ACTIVITY: Having read the records, set them all down exactly as they appear.
SUPPLIED ENTRIES Block Start
Lemma mapM_total {A C} (f : A -> M C) (R : A -> C -> Prop) l :
  Forall (fun a => forall w, exists r w', f a w = (Ok r, w') /\ R a r) l ->
  forall w, exists rs w', mapM f l w = (Ok rs, w') /\ Forall2 R l rs.
Proof.
  induction 1 as [| a l Ha _ IH]; intros w.
  - exists [], w. split; [reflexivity | constructor].
  - destruct (Ha w) as [r [w1 [Er Hr]]].
    destruct (IH w1) as [rs [w2 [Ers Hrs]]].
    exists (r :: rs), w2. rewrite mapM_cons, Er, Ers.
    split; [reflexivity | now constructor].
Qed.

Lemma mapM_results {A C} (f : A -> M C) l :
  forall w rs w',
    mapM f l w = (Ok rs, w') ->
    Forall2 (fun a r => exists w1 w2, f a w1 = (Ok r, w2)) l rs.
Proof.
  induction l as [| a l IH]; intros w rs w' E.
  - inversion E; subst. constructor.
  - rewrite mapM_cons in E.
    destruct (f a w) as [[r | e] w1] eqn:Er; [| discriminate E].
    destruct (mapM f l w1) as [[rs' | e] w2] eqn:Ers; [| discriminate E].
    inversion E; subst. constructor; eauto.
Qed.

Lemma mapM_ext {A C} (f g : A -> M C) l :
  Forall (fun a => forall w, f a w = g a w) l ->
  forall w, mapM f l w = mapM g l w.
Proof.
  induction 1 as [| a l Ha _ IH]; intros w; [reflexivity |].
  rewrite !mapM_cons, Ha. destruct (g a w) as [[r | e] w1]; [| reflexivity].
  now rewrite IH.
Qed.

(** C6: under a present type tag the engine is one call of the leaf
    converter on the whole value under that tag, whatever the value: it does
    not look at the value's structure and does not recurse. *)
Theorem type_tag_converts_directly (struct dtype : pyobj)
  (name : option string) :
  is_none dtype = false ->
  _nested_convert_to_tensor struct dtype name
  = tf_convert_to_tensor struct dtype py_none None.
Proof.
  intros H. rewrite nested_convert_unfold, H. reflexivity.
Qed.

(** With a concrete dtype, or on a value that is not nested, the engine
    calls the leaf converter without a name. *)
Lemma nested_convert_drops_name struct dtype name :
  is_none dtype = false \/ is_nested struct = false ->
  _nested_convert_to_tensor struct dtype name
  = tf_convert_to_tensor struct dtype py_none None.
Proof.
  intros [H | H]; rewrite nested_convert_unfold, H;
    [| rewrite orb_true_r]; reflexivity.
Qed.

End EngineProperties.

Section ShapePreservation.

Context {B : Backend}.

Lemma substructures_self s : In s (substructures s).
Proof. destruct s; simpl; auto. Qed.

Lemma substructures_child s c :
  In c (children s) -> incl (substructures c) (substructures s).
Proof.
  intros Hc x Hx.
  destruct s as [m a | k m xs | cls m fields | m items]; simpl in *.
  - contradiction.
  - right. apply in_flat_map. eauto.
  - right. apply in_map_iff in Hc. destruct Hc as [kv [<- Hkv]].
    apply in_flat_map. eauto.
  - right. apply in_map_iff in Hc. destruct Hc as [kv [<- Hkv]].
    apply in_flat_map. eauto.
Qed.

Lemma node_related_leafwise s r :
  node_related leafwise_converted s r -> leafwise_converted s r.
Proof.
  destruct s, r; simpl; try contradiction.
  - intros [-> [-> F]]. now constructor.
  - intros [-> [-> F]]. now constructor.
  - intros [-> F]. now constructor.
Qed.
SUPPLIED ENTRIES Block End
WRITTEN REPLY:
Lemma mapM_total {A C} (f : A -> M C) (R : A -> C -> Prop) l :
  Forall (fun a => forall w, exists r w', f a w = (Ok r, w') /\ R a r) l ->
  forall w, exists rs w', mapM f l w = (Ok rs, w') /\ Forall2 R l rs.
Proof.
  induction 1 as [| a l Ha _ IH]; intros w.
  - exists [], w. split; [reflexivity | constructor].
  - destruct (Ha w) as [r [w1 [Er Hr]]].
    destruct (IH w1) as [rs [w2 [Ers Hrs]]].
    exists (r :: rs), w2. rewrite mapM_cons, Er, Ers.
    split; [reflexivity | now constructor].
Qed.

Lemma mapM_results {A C} (f : A -> M C) l :
  forall w rs w',
    mapM f l w = (Ok rs, w') ->
    Forall2 (fun a r => exists w1 w2, f a w1 = (Ok r, w2)) l rs.
Proof.
  induction l as [| a l IH]; intros w rs w' E.
  - inversion E; subst. constructor.
  - rewrite mapM_cons in E.
    destruct (f a w) as [[r | e] w1] eqn:Er; [| discriminate E].
    destruct (mapM f l w1) as [[rs' | e] w2] eqn:Ers; [| discriminate E].
    inversion E; subst. constructor; eauto.
Qed.

Lemma mapM_ext {A C} (f g : A -> M C) l :
  Forall (fun a => forall w, f a w = g a w) l ->
  forall w, mapM f l w = mapM g l w.
Proof.
  induction 1 as [| a l Ha _ IH]; intros w; [reflexivity |].
  rewrite !mapM_cons, Ha. destruct (g a w) as [[r | e] w1]; [| reflexivity].
  now rewrite IH.
Qed.

(** C6: under a present type tag the engine is one call of the leaf
    converter on the whole value under that tag, whatever the value: it does
    not look at the value's structure and does not recurse. *)
Theorem type_tag_converts_directly (struct dtype : pyobj)
  (name : option string) :
  is_none dtype = false ->
  _nested_convert_to_tensor struct dtype name
  = tf_convert_to_tensor struct dtype py_none None.
Proof.
  intros H. rewrite nested_convert_unfold, H. reflexivity.
Qed.

(** With a concrete dtype, or on a value that is not nested, the engine
    calls the leaf converter without a name. *)
Lemma nested_convert_drops_name struct dtype name :
  is_none dtype = false \/ is_nested struct = false ->
  _nested_convert_to_tensor struct dtype name
  = tf_convert_to_tensor struct dtype py_none None.
Proof.
  intros [H | H]; rewrite nested_convert_unfold, H;
    [| rewrite orb_true_r]; reflexivity.
Qed.

End EngineProperties.

Section ShapePreservation.

Context {B : Backend}.

Lemma substructures_self s : In s (substructures s).
Proof. destruct s; simpl; auto. Qed.

Lemma substructures_child s c :
  In c (children s) -> incl (substructures c) (substructures s).
Proof.
  intros Hc x Hx.
  destruct s as [m a | k m xs | cls m fields | m items]; simpl in *.
  - contradiction.
  - right. apply in_flat_map. eauto.
  - right. apply in_map_iff in Hc. destruct Hc as [kv [<- Hkv]].
    apply in_flat_map. eauto.
  - right. apply in_map_iff in Hc. destruct Hc as [kv [<- Hkv]].
    apply in_flat_map. eauto.
Qed.

Lemma node_related_leafwise s r :
  node_related leafwise_converted s r -> leafwise_converted s r.
Proof.
  destruct s, r; simpl; try contradiction.
  - intros [-> [-> F]]. now constructor.
  - intros [-> [-> F]]. now constructor.
  - intros [-> F]. now constructor.
Qed.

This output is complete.